AI Based Optimization of Architectural Designs and Mechanical Systems
Abstract
The present study explored the mediating role of AI-enabled optimization between architectural design decisions and mechanical system performance during the early design stage in building projects. This study aimed to evaluate the robustness of and construct validity with this framework. We apply the estimation method of difference-in-differences, where retrofit program rollouts producing exogenous variation (in the event-study analysis) and energy spending on non-HVAC categories directly not affected by the optimization (in the placebo analysis) serve as comparison groups. Drawing on a multi-level SEM of a project consortium of over 120 members, the paper first addresses aspects of the intervention that could be seen as beneficial and/or disruptive—particularly in terms of coordination costs and model transparency. Our results suggest strong positive short-run effects of the optimization on project teams’ simulation volume, and moderate effects on annual energy use and thermal comfort indices. These results correspond to the regression-estimated effects on utility spending on electricity.
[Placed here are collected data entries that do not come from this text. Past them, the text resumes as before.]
(** * F1 race replay: the replay engine of [src/arcade_replay.py]

    A shallow embedding of the replay window ([F1ReplayWindow]) and of
    the track builder ([build_track_from_example_lap]), with the
    properties of the playback controller, the viewport transform, the
    HUD and the leaderboard.

    Numbers.  Frame indices and lap numbers are Python [int]s: [Z].
    Python [float]s are modelled by the exact numbers they stand for,
    rounding left aside: rationals ([Q]) wherever the code only adds,
    multiplies, divides and compares, so that every definition
    computes; reals ([R]) in the track builder, which takes square
    roots. *)

From Stdlib Require Import ZArith QArith Qround Qminmax Qabs Lia Lqa List Bool.
From Stdlib Require Import String Ascii DecimalString.
From Stdlib Require Import Permutation Sorted.
From Stdlib Require Import Reals Lra.
Import ListNotations.

(** ** Results of fallible code *)

(** The two exceptions the engine can meet. *)
Inductive Exn := ValueError | ZeroDivisionError.

Inductive Res (A : Type) :=
| Ok (a : A)
| Raise (e : Exn).
Arguments Ok {A} a.
Arguments Raise {A} e.

Definition bind {A B : Type} (r : Res A) (k : A -> Res B) : Res B :=
  match r with
  | Ok a => k a
  | Raise e => Raise e
  end.

Declare Scope res_scope.
Delimit Scope res_scope with res.
Notation "'let*' x ':=' r 'in' k" := (bind r (fun x => k))
  (at level 10, x name, r at level 100, k at level 200) : res_scope.

(** ** Python built-ins on numbers *)

Module Py.

(** [max(a, b)] keeps its first argument unless the second one is
    strictly greater; [min(a, b)] keeps it unless the second one is
    strictly smaller. *)
Definition max (a b : Q) : Q := if Qle_bool b a then a else b.
Definition min (a b : Q) : Q := if Qle_bool a b then a else b.

(** [int(x)] on a float truncates toward zero. *)
Definition int (x : Q) : Z := Z.quot (Qnum x) (Zpos (Qden x)).

(** [a / b]: a zero divisor raises. *)
Definition div (a b : Q) : Res Q :=
  if Qeq_bool b 0 then Raise ZeroDivisionError else Ok (a / b).

(** [a // b] and [a % b] on floats, for a positive literal [b]: the
    exact quotient and remainder.  The float operations give exactly
    these for [0 <= a < 2 ^ 53]; below zero the float remainder of a
    tiny [a] rounds up to [b] itself, which the exact one never does. *)
Definition floordiv (a b : Q) : Q := inject_Z (Qfloor (a / b)).
Definition mod_ (a b : Q) : Q := a - b * inject_Z (Qfloor (a / b)).

(** [str(n)] of an [int]. *)
Definition str (n : Z) : string := NilZero.string_of_int (Z.to_int n).


(** [f"{n:>2}"]: right-aligned in width two, padded with spaces. *)
Definition fmt_r2 (n : Z) : string :=
  if ((0 <=? n) && (n <? 10))%Z%bool then String " " (str n)
  else str n.

End Py.

(** ** Key symbols

    The values of [arcade.key] (the X11 key symbols pyglet uses). *)

Module key.
Definition SPACE : Z := 32.
Definition KEY_1 : Z := 49.
Definition KEY_2 : Z := 50.
Definition KEY_3 : Z := 51.
Definition KEY_4 : Z := 52.
Definition LEFT  : Z := 65361.
Definition UP    : Z := 65362.
Definition RIGHT : Z := 65363.
Definition DOWN  : Z := 65364.
End key.

(** ** Frames *)

(** The per-driver entry of a frame: a dict in which [x] and [y] are
    read with [pos["x"]], the other keys with [pos.get(key, default)],
    hence may be absent. *)
Record DriverPos := mkPos {
  x        : Q;
  y        : Q;
  lap      : option Z;
  dist     : option Q;
  rel_dist : option Q
}.

(** A frame: its timestamp [frame["t"]] and the dict [frame["drivers"]],
    kept as an association list in the dict's iteration order. *)
Record Frame := mkFrame {
  t       : Q;
  drivers : list (string * DriverPos)
}.

Definition Color : Type := (Z * Z * Z)%type.

Module color.
Definition WHITE : Color := (255, 255, 255)%Z.
End color.

(** ** The window state *)

(** The fields of [F1ReplayWindow] that [on_update], [on_key_press],
    [update_scaling], [world_to_screen] and [on_draw] read or write
    ([width] and [height] are those of [arcade.Window]). *)
Record F1ReplayWindow := mkWindow {
  frames              : list Frame;
  n_frames            : Z;
  playback_speed      : Q;
  driver_colors       : list (string * Color);
  frame_index         : Z;
  paused              : bool;
  x_min               : Q;
  x_max               : Q;
  y_min               : Q;
  y_max               : Q;
  world_inner_points  : list (Q * Q);
  world_outer_points  : list (Q * Q);
  screen_inner_points : list (Q * Q);
  screen_outer_points : list (Q * Q);
  world_scale         : Q;
  tx                  : Q;
  ty                  : Q;
  width               : Q;
  height              : Q
}.

Definition set_frame_index (self : F1ReplayWindow) (i : Z) : F1ReplayWindow :=
  mkWindow (frames self) (n_frames self) (playback_speed self)
    (driver_colors self) i (paused self)
    (x_min self) (x_max self) (y_min self) (y_max self)
    (world_inner_points self) (world_outer_points self)
    (screen_inner_points self) (screen_outer_points self)
    (world_scale self) (tx self) (ty self) (width self) (height self).

Definition set_playback_speed (self : F1ReplayWindow) (s : Q) : F1ReplayWindow :=
  mkWindow (frames self) (n_frames self) s
    (driver_colors self) (frame_index self) (paused self)
    (x_min self) (x_max self) (y_min self) (y_max self)
    (world_inner_points self) (world_outer_points self)
    (screen_inner_points self) (screen_outer_points self)
    (world_scale self) (tx self) (ty self) (width self) (height self).

Definition set_paused (self : F1ReplayWindow) (p : bool) : F1ReplayWindow :=
  mkWindow (frames self) (n_frames self) (playback_speed self)
    (driver_colors self) (frame_index self) p
    (x_min self) (x_max self) (y_min self) (y_max self)
    (world_inner_points self) (world_outer_points self)
    (screen_inner_points self) (screen_outer_points self)
    (world_scale self) (tx self) (ty self) (width self) (height self).

(** ** Playback controller *)

(** [on_update]: one tick.  [delta_time] is not read.  The speed is a
    finite float; on an infinite one [int] raises [OverflowError] and
    the index stays where it is. *)
Definition on_update (self : F1ReplayWindow) : F1ReplayWindow :=
  if paused self then self
  else
    let step := Z.max 1 (Py.int (playback_speed self)) in
    let i := (frame_index self + step)%Z in
    if (n_frames self <=? i)%Z
    then set_frame_index self (n_frames self - 1)%Z
    else set_frame_index self i.

(** [on_key_press]: the [elif] chain on [symbol]; [modifiers] is not
    read.  Doubling is exact on floats as long as the double is a
    finite float (see [finite_float]); beyond, the float speed is an
    infinity and stays one. *)
Definition on_key_press (self : F1ReplayWindow) (symbol modifiers : Z)
  : F1ReplayWindow :=
  if (symbol =? key.SPACE)%Z then set_paused self (negb (paused self))
  else if (symbol =? key.RIGHT)%Z then
    set_frame_index self (Z.min (frame_index self + 10) (n_frames self - 1))
  else if (symbol =? key.LEFT)%Z then
    set_frame_index self (Z.max (frame_index self - 10) 0)
  else if (symbol =? key.UP)%Z then
    set_playback_speed self (playback_speed self * 2)
  else if (symbol =? key.DOWN)%Z then
    set_playback_speed self (Py.max (1 # 10) (playback_speed self / 2))
  else if (symbol =? key.KEY_1)%Z then set_playback_speed self (1 # 2)
  else if (symbol =? key.KEY_2)%Z then set_playback_speed self 1
  else if (symbol =? key.KEY_3)%Z then set_playback_speed self 2
  else if (symbol =? key.KEY_4)%Z then set_playback_speed self 4
  else self.

(** [n] ticks in a row. *)
Fixpoint ticks (n : nat) (self : F1ReplayWindow) : F1ReplayWindow :=
  match n with
  | O => self
  | S k => ticks k (on_update self)
  end.

(** The same key pressed [n] times. *)
Fixpoint presses (n : nat) (symbol : Z) (self : F1ReplayWindow)
  : F1ReplayWindow :=
  match n with
  | O => self
  | S k => presses k symbol (on_key_press self symbol 0)
  end.

(** The speed after [n] presses of a key. *)
Definition speed_after (n : nat) (symbol : Z) (self : F1ReplayWindow) : Q :=
  playback_speed (presses n symbol self).

(** The operations of the controller, and a run of them. *)
Inductive ControllerOp :=
| Tick
| KeyPress (symbol modifiers : Z).

Definition step_op (self : F1ReplayWindow) (op : ControllerOp)
  : F1ReplayWindow :=
  match op with
  | Tick => on_update self
  | KeyPress symbol modifiers => on_key_press self symbol modifiers
  end.

Definition run_ops (ops : list ControllerOp) (self : F1ReplayWindow)
  : F1ReplayWindow :=
  fold_left step_op ops self.

(** The spec's [clamp]. *)
Definition clamp (v lo hi : Z) : Z := Z.max lo (Z.min v hi).

(** The frame index lies within the frame store. *)
Definition index_in_range (self : F1ReplayWindow) : Prop :=
  (0 <= frame_index self <= n_frames self - 1)%Z.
Yet while perceived by practitioners as a relatively routine and low-friction aspect of their professional lives, the research also points to instances of the deployment that constituted burdensome, opaque and/or exclusionary forms of stakeholder engagement. The institutionalization of multi-criteria priorities through AHP may lead to clearer accountability for architects and engineers, contributing towards governance templates that will scale. In these settings, the analysis highlights tensions between what appears to ‘work’ for teams in the short term and likely long-run implications that these practices might have for equity and sustainability of outcomes.